Below I we will study 3 models and their performance

- alpha == 1,CONSTANT ALPHA -> GMF (1)
- alpha == 0,CONSTANT ALPHA -> MLP(2)
- alpha == 0.5,Constant alpha -> equal contribution(3)
- alpha == 0.5,variable alpha-> dynamically figure out the value of optimal value(4)

In [27]:
#alpha == 1,CONSTANT ALPHA -> GMF (trail_id=1)

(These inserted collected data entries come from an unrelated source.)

(* ===================================================================== *)
(** * 24. The drizzle server                                              *)
(* ===================================================================== *)

Lemma for_each_ext {A B} (f g : A -> Js B) xs :
  (forall x w, f x w = g x w) ->
  forall w, for_each f xs w = for_each g xs w.
Proof.
  intros Hfg. induction xs as [|x rest IH]; intros w; [reflexivity|].
  cbn [for_each]. unfold bind. rewrite Hfg.
  destruct (g x w) as [w1 [y|]]; [|reflexivity]. now rewrite IH.
Qed.

Section Drizzle.

Variable date_in : string -> option JsDate.
Variable timestamptz_in : string -> option JsDate.

Lemma drizzle_post_items_js now b c fs :
  drizzle_post_items date_in timestamptz_in now b (mkWorld c None fs) =
  match run (drizzle_insert_stmt date_in timestamptz_in now) (items_of b) fs c
  with
  | (Some recs, t, fs') => (mkWorld t None fs', Some (json (JArr recs)))
  | (None, t, fs') =>
      (mkWorld t None fs', Some (fail 500 "Failed to create items"))
  end.
Proof.
  unfold drizzle_post_items, try_catch. unfold bind at 1.
  rewrite (@for_each_ext _ _ _
             (fun x => query (drizzle_insert_stmt date_in timestamptz_in
                                now x)) (items_of b)).
  - rewrite for_each_query. cbn [current working committed].
    destruct (run _ (items_of b) fs c) as [[r t] fs'].
    destruct r; reflexivity.
  - intros x w. unfold bind, query, drizzle_insert_stmt, ret.
    destruct (hd false (faults w)); [reflexivity|].
    destruct (sql_insert _ _ _ _ _) as [[rows t1]|]; reflexivity.
Qed.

#mode = 'train','inference'
#data_type = 'sample','full','partial'

args_1 = Namespace(
    exp_tracker = 'wandb',
    base_dir = '/Users/vinay/Projects/Recsys',
    model_path = '',
    trail_id = 1,
    dataset = 'movielens',
    mode = 'train',
    on = ['trn','vld','tst'],
    alpha=1.0,
    with_variable_alpha=False,
    data_type = 'partial',
    split_type = 'random',
    split = [0.6,0.5],
    embd_sz = 32,
    batch_size=64, 
    dropout_p=0.5,
    lr=2e-4,
    num_epochs=100,
    patience=10
)

args_2 = Namespace(
    exp_tracker = 'wandb',
    base_dir = '/Users/vinay/Projects/Recsys',
    model_path = '',
    trail_id = 2,
    dataset = 'movielens',
    mode = 'train',
    on = ['trn','vld','tst'],
    alpha=0.0,
    with_variable_alpha=False,
    data_type = 'partial',
    split_type = 'random',
    split = [0.6,0.5],
    embd_sz = 32,
    batch_size=64, 
    dropout_p=0.5,
    lr=2e-4,
    num_epochs=100,
    patience=10
)

args_3 = Namespace(
    exp_tracker = 'wandb',
    base_dir = '/Users/vinay/Projects/Recsys',
    model_path = '',
    trail_id = 3,
    dataset = 'movielens',
    mode = 'train',
    on = ['trn','vld','tst'],
    alpha=0.5,
    with_variable_alpha=False,
    data_type = 'partial',
    split_type = 'random',
    split = [0.6,0.5],
    embd_sz = 32,
    batch_size=64, 
    dropout_p=0.5,
    lr=2e-4,
    num_epochs=100,
    patience=10
)


args_4 = Namespace(
    exp_tracker = 'wandb',
    base_dir = '/Users/vinay/Projects/Recsys',
    model_path = '',
    trail_id = 4,
    dataset = 'movielens',
    mode = 'train',
    on = ['trn','vld','tst'],
    alpha=0.5,
    with_variable_alpha=True,
    data_type = 'partial',
    split_type = 'random',
    split = [0.6,0.5],
    embd_sz = 32,
    batch_size=128, 
    dropout_p=0.5,
    lr=2e-4,
    num_epochs=100,
    patience=10
)

In [28]:
args_1

Namespace(alpha=1.0, base_dir='/Users/vinay/Projects/Recsys', batch_size=64, data_type='partial', dataset='movielens', dropout_p=0.5, embd_sz=32, exp_tracker='wandb', lr=0.0002, mode='train', model_path='', num_epochs=100, on=['trn', 'vld', 'tst'], patience=10, split=[0.6, 0.5], split_type='random', trail_id=1, with_variable_alpha=False)

In [29]:
run(args_1)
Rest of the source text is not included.